Output the full listing exactly, character for character.

■ ■ ■

Lemma Array_every_Some {A} (callback : A → option bool) (P : A → Prop) arr :
  Forall (λ x, ∃ b, callback x = Some b ∧ (b = true ↔ P x)) arr →
  ∃ b, Array_every callback arr = Some b ∧ (b = true ↔ Forall P arr).
Proof.
  induction 1 as [|x rest (b & Eb & Hb) _ (b' & Eb' & Hb')]; simpl.
  - exists true. split; [done|]. split; [constructor|done].
  - rewrite Eb. destruct b.
    + exists b'. split; [done|]. rewrite Hb', Forall_cons.
      split; [intros ?; split; [by apply Hb|done] | by intros [_ ?]].
    + exists false. split; [done|]. split; [done|].
      intros [Hx _]%Forall_cons. by apply Hb in Hx.
Qed.

Lemma Array_filter_Some {A} (callback : A → option bool) (P : A → Prop) arr :
  Forall (λ x, ∃ b, callback x = Some b ∧ (b = true ↔ P x)) arr →
  ∃ kept, Array_filter callback arr = Some kept ∧
          sublist kept arr ∧ ∀ x, x ∈ kept ↔ x ∈ arr ∧ P x.
Proof.
  induction 1 as [|x rest (b & Eb & Hb) _ (kept & Ek & Hsub & Hk)]; simpl.
  - exists []. split; [done|]. split; [done|]. intros x. rewrite elem_of_nil. tauto.
  - rewrite Eb, Ek. destruct b.
    + exists (x :: kept). split; [done|]. split; [by constructor|].
      intros y. rewrite !elem_of_cons, Hk. split.
      * intros [->|[? ?]]; [split; [by left | by apply Hb] | split; [by right | done]].
      * intros [[->|?] ?]; [by left | by right].
    + exists kept. split; [done|]. split; [by constructor|].
      intros y. rewrite elem_of_cons, Hk. split.
      * intros [? ?]. split; [by right | done].
      * intros [[->|?] Hy]; [|done]. by apply Hb in Hy.
Qed.

Section SortProperties.
Context {A : Type} (comparefn : A → A → Z).

Lemma sort_insert_Permutation x l : sort_insert comparefn x l ≡ₚ x :: l.
Proof.
  induction l as [|y l IH]; simpl; [done|].
  destruct (0 <? comparefn x y); [|done].
  rewrite IH. apply Permutation_swap.
Qed.

Lemma Array_sort_Permutation l : Array_sort comparefn l ≡ₚ l.
Proof.
  induction l as [|x l IH]; simpl; [done|].
  rewrite sort_insert_Permutation. by rewrite IH.
Qed.

(** The comparator is consistent. *)
Hypothesis comparefn_sym : ∀ a b, 0 < comparefn a b → comparefn b a < 0.
Hypothesis comparefn_trans :
  ∀ a b c, comparefn a b ≤ 0 → comparefn b c ≤ 0 → comparefn a c ≤ 0.



End SortProperties.

(** The test that [every] applies to one entry of the other filters. *)
Lemma entry_test_spec (item : Sanitized) (k : Key) (v : jsstring) :
  (k = K_mahalle → v = [] ∨ isString (s_mahalle item)) →
  ∃ b,
    (if falsy v then Some true
     else if bool_decide (k = K_mahalle) then
       match normalizeTurkish_any (s_mahalle item) with
       | Some text => Some (includes text (normalizeTurkish v))
       | None => None
       end
     else Some (strict_eq_value (sfield k item) v)) = Some b ∧
    (b = true ↔
     (v ≠ [] →
      match k with
      | K_mahalle =>
          ∃ text, normalizeTurkish_any (s_mahalle item) = Some text ∧
                  Substring (normalizeTurkish v) text
      | _ => sfield k item = JString v
      end)).
Proof.
  intros Hm. destruct v as [|c v]; [by exists true|]. cbn [falsy].
  assert (∀ a, strict_eq_value a (c :: v) = true ↔ a = JString (c :: v)) as Heq.
  { intros a. destruct a; simpl; try (split; [discriminate|done]).
    rewrite strict_eq_true. split; [by intros -> | by intros [= ->]]. }
  destruct k; simpl;
    try (eexists; split; [reflexivity|]; rewrite Heq;
         split; [by intros ? _ | intros H; by apply H]).
  destruct (Hm eq_refl) as [?|[s ->]]; [done|].
  rewrite normalizeTurkish_any_string. eexists. split; [reflexivity|].
  rewrite includes_Substring. split.
  - intros H _. by eexists.
  - intros H. by destruct (H ltac:(done)) as (text & [= <-] & ?).
Qed.

Lemma otherFilters_satisfies key f item :
  mahalle (setField key [] f) = [] ∨ isString (s_mahalle item) →
  ∃ b,
    Array_every (λ '(k, v),
      if falsy v then Some true
      else if bool_decide (k = K_mahalle) then
        match normalizeTurkish_any (s_mahalle item) with
        | Some text => Some (includes text (normalizeTurkish v))
        | None => None
        end
      else Some (strict_eq_value (sfield k item) v))
      (delete_key key (entries f)) = Some b ∧
    (b = true ↔ satisfies_any (setField key [] f) item).
Proof.
  intros Hm.
  set (P := λ e : Key * jsstring,
    e.2 ≠ [] →
    match e.1 with
    | K_mahalle =>
        ∃ text, normalizeTurkish_any (s_mahalle item) = Some text ∧
                Substring (normalizeTurkish e.2) text
    | _ => sfield e.1 item = JString e.2
    end).
  assert (Forall (λ e, (e.1 = K_mahalle → e.2 = [] ∨ isString (s_mahalle item)))
            (delete_key key (entries f))) as Hall.
  { rewrite delete_key_entries.
    destruct key; simpl in Hm;
      repeat (apply Forall_cons; split; [simpl; try discriminate|]);
      try apply Forall_nil_2;
      intros _; (destruct Hm as [Hm|Hm]; [by left | by right]). }
  edestruct (Array_every_Some
    (λ '(k, v),
      if falsy v then Some true
      else if bool_decide (k = K_mahalle) then
        match normalizeTurkish_any (s_mahalle item) with
        | Some text => Some (includes text (normalizeTurkish v))
        | None => None
        end
      else Some (strict_eq_value (sfield k item) v)) P
    (delete_key key (entries f))) as (b & Eb & Hb).
  { eapply Forall_impl; [exact Hall|]. intros [k v] Hkv.
    apply (entry_test_spec item k v Hkv). }
  exists b. split; [exact Eb|]. rewrite Hb.
  rewrite delete_key_entries. unfold satisfies_any, P.
  rewrite forall_Key. unfold satisfiesField_any.
  destruct key; rewrite !Forall_cons, Forall_nil; simpl; tauto.
Qed.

■ ■ ■

RESPONSE BELOW -
Lemma Array_every_Some {A} (callback : A → option bool) (P : A → Prop) arr :
  Forall (λ x, ∃ b, callback x = Some b ∧ (b = true ↔ P x)) arr →
  ∃ b, Array_every callback arr = Some b ∧ (b = true ↔ Forall P arr).
Proof.
  induction 1 as [|x rest (b & Eb & Hb) _ (b' & Eb' & Hb')]; simpl.
  - exists true. split; [done|]. split; [constructor|done].
  - rewrite Eb. destruct b.
    + exists b'. split; [done|]. rewrite Hb', Forall_cons.
      split; [intros ?; split; [by apply Hb|done] | by intros [_ ?]].
    + exists false. split; [done|]. split; [done|].
      intros [Hx _]%Forall_cons. by apply Hb in Hx.
Qed.

Lemma Array_filter_Some {A} (callback : A → option bool) (P : A → Prop) arr :
  Forall (λ x, ∃ b, callback x = Some b ∧ (b = true ↔ P x)) arr →
  ∃ kept, Array_filter callback arr = Some kept ∧
          sublist kept arr ∧ ∀ x, x ∈ kept ↔ x ∈ arr ∧ P x.
Proof.
  induction 1 as [|x rest (b & Eb & Hb) _ (kept & Ek & Hsub & Hk)]; simpl.
  - exists []. split; [done|]. split; [done|]. intros x. rewrite elem_of_nil. tauto.
  - rewrite Eb, Ek. destruct b.
    + exists (x :: kept). split; [done|]. split; [by constructor|].
      intros y. rewrite !elem_of_cons, Hk. split.
      * intros [->|[? ?]]; [split; [by left | by apply Hb] | split; [by right | done]].
      * intros [[->|?] ?]; [by left | by right].
    + exists kept. split; [done|]. split; [by constructor|].
      intros y. rewrite elem_of_cons, Hk. split.
      * intros [? ?]. split; [by right | done].
      * intros [[->|?] Hy]; [|done]. by apply Hb in Hy.
Qed.

Section SortProperties.
Context {A : Type} (comparefn : A → A → Z).

Lemma sort_insert_Permutation x l : sort_insert comparefn x l ≡ₚ x :: l.
Proof.
  induction l as [|y l IH]; simpl; [done|].
  destruct (0 <? comparefn x y); [|done].
  rewrite IH. apply Permutation_swap.
Qed.

Lemma Array_sort_Permutation l : Array_sort comparefn l ≡ₚ l.
Proof.
  induction l as [|x l IH]; simpl; [done|].
  rewrite sort_insert_Permutation. by rewrite IH.
Qed.

(** The comparator is consistent. *)
Hypothesis comparefn_sym : ∀ a b, 0 < comparefn a b → comparefn b a < 0.
Hypothesis comparefn_trans :
  ∀ a b c, comparefn a b ≤ 0 → comparefn b c ≤ 0 → comparefn a c ≤ 0.



End SortProperties.

(** The test that [every] applies to one entry of the other filters. *)
Lemma entry_test_spec (item : Sanitized) (k : Key) (v : jsstring) :
  (k = K_mahalle → v = [] ∨ isString (s_mahalle item)) →
  ∃ b,
    (if falsy v then Some true
     else if bool_decide (k = K_mahalle) then
       match normalizeTurkish_any (s_mahalle item) with
       | Some text => Some (includes text (normalizeTurkish v))
       | None => None
       end
     else Some (strict_eq_value (sfield k item) v)) = Some b ∧
    (b = true ↔
     (v ≠ [] →
      match k with
      | K_mahalle =>
          ∃ text, normalizeTurkish_any (s_mahalle item) = Some text ∧
                  Substring (normalizeTurkish v) text
      | _ => sfield k item = JString v
      end)).
Proof.
  intros Hm. destruct v as [|c v]; [by exists true|]. cbn [falsy].
  assert (∀ a, strict_eq_value a (c :: v) = true ↔ a = JString (c :: v)) as Heq.
  { intros a. destruct a; simpl; try (split; [discriminate|done]).
    rewrite strict_eq_true. split; [by intros -> | by intros [= ->]]. }
  destruct k; simpl;
    try (eexists; split; [reflexivity|]; rewrite Heq;
         split; [by intros ? _ | intros H; by apply H]).
  destruct (Hm eq_refl) as [?|[s ->]]; [done|].
  rewrite normalizeTurkish_any_string. eexists. split; [reflexivity|].
  rewrite includes_Substring. split.
  - intros H _. by eexists.
  - intros H. by destruct (H ltac:(done)) as (text & [= <-] & ?).
Qed.

Lemma otherFilters_satisfies key f item :
  mahalle (setField key [] f) = [] ∨ isString (s_mahalle item) →
  ∃ b,
    Array_every (λ '(k, v),
      if falsy v then Some true
      else if bool_decide (k = K_mahalle) then
        match normalizeTurkish_any (s_mahalle item) with
        | Some text => Some (includes text (normalizeTurkish v))
        | None => None
        end
      else Some (strict_eq_value (sfield k item) v))
      (delete_key key (entries f)) = Some b ∧
    (b = true ↔ satisfies_any (setField key [] f) item).
Proof.
  intros Hm.
  set (P := λ e : Key * jsstring,
    e.2 ≠ [] →
    match e.1 with
    | K_mahalle =>
        ∃ text, normalizeTurkish_any (s_mahalle item) = Some text ∧
                Substring (normalizeTurkish e.2) text
    | _ => sfield e.1 item = JString e.2
    end).
  assert (Forall (λ e, (e.1 = K_mahalle → e.2 = [] ∨ isString (s_mahalle item)))
            (delete_key key (entries f))) as Hall.
  { rewrite delete_key_entries.
    destruct key; simpl in Hm;
      repeat (apply Forall_cons; split; [simpl; try discriminate|]);
      try apply Forall_nil_2;
      intros _; (destruct Hm as [Hm|Hm]; [by left | by right]). }
  edestruct (Array_every_Some
    (λ '(k, v),
      if falsy v then Some true
      else if bool_decide (k = K_mahalle) then
        match normalizeTurkish_any (s_mahalle item) with
        | Some text => Some (includes text (normalizeTurkish v))
        | None => None
        end
      else Some (strict_eq_value (sfield k item) v)) P
    (delete_key key (entries f))) as (b & Eb & Hb).
  { eapply Forall_impl; [exact Hall|]. intros [k v] Hkv.
    apply (entry_test_spec item k v Hkv). }
  exists b. split; [exact Eb|]. rewrite Hb.
  rewrite delete_key_entries. unfold satisfies_any, P.
  rewrite forall_Key. unfold satisfiesField_any.
  destruct key; rewrite !Forall_cons, Forall_nil; simpl; tauto.
Qed.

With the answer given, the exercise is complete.